Prompt: Look through the records below and say how many lines include "false". Give only that number.

[Stored data entries]
___
(** X8.  Colorizing a mapping a second time nests the wrappers: for a
    latency that is not above 1 the second call returns as well, and [U],
    [q] and [m] then carry their tag twice. *)
Theorem colorize_atoms_twice_nests (a : loc) (d : Dict) (x : pyfloat) (w : World) :
  heap w !! a = Some d ->
  float (SafeAtoms_getitem d "L") = Some x ->
  float_gt_1 x = false ->
  exists d'',
    colorize_atoms a (snd (colorize_atoms a w))
    = (Returns a, set_heap (<[a := d'']> (heap w)) w)
    /\ d'' !! "U"
       = Some ("[cyan]" +:+ ("[cyan]" +:+ SafeAtoms_getitem d "U" +:+ "[/]") +:+ "[/]")
    /\ d'' !! "q"
       = Some ("[cyan]" +:+ ("[cyan]" +:+ SafeAtoms_getitem d "q" +:+ "[/]") +:+ "[/]")
    /\ d'' !! "m"
       = Some ("[blue bold]" +:+ ("[blue bold]" +:+ SafeAtoms_getitem d "m" +:+ "[/]")
               +:+ "[/]")
    /\ d'' !! "L" = d !! "L".
Proof.
  intros Ha Hx Hslow.
  rewrite (colorize_atoms_returns a d x w) by assumption. rewrite Hslow.
  cbn [snd].
  set (d1 := colorized d false).
  assert (HL1 : float (SafeAtoms_getitem d1 "L") = Some x).
  { unfold d1. now rewrite colorized_getitem_L. }
  rewrite (colorize_atoms_returns a d1 x); [ | apply lookup_insert_eq | exact HL1 ].
  rewrite Hslow. exists (colorized d1 false).
  split.
  { unfold set_heap. cbn [heap CODE_COLOR_MAPPING console clock error_records
                          handler_heap handlers cfg].
    now rewrite insert_insert_eq. }
  destruct (colorized_getitem d false) as (HU & Hq & Hm & _ & _).
  fold d1 in HU, Hq, Hm.
  unfold colorized at 1 2 3 4. rewrite HU, Hq, Hm.
  repeat split;
    try (now rewrite ?lookup_insert_eq;
         repeat (rewrite lookup_insert_ne by discriminate; rewrite ?lookup_insert_eq)).
  unfold d1, colorized. now rewrite !lookup_insert_ne by discriminate.
Qed.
___
Exercise answer: 4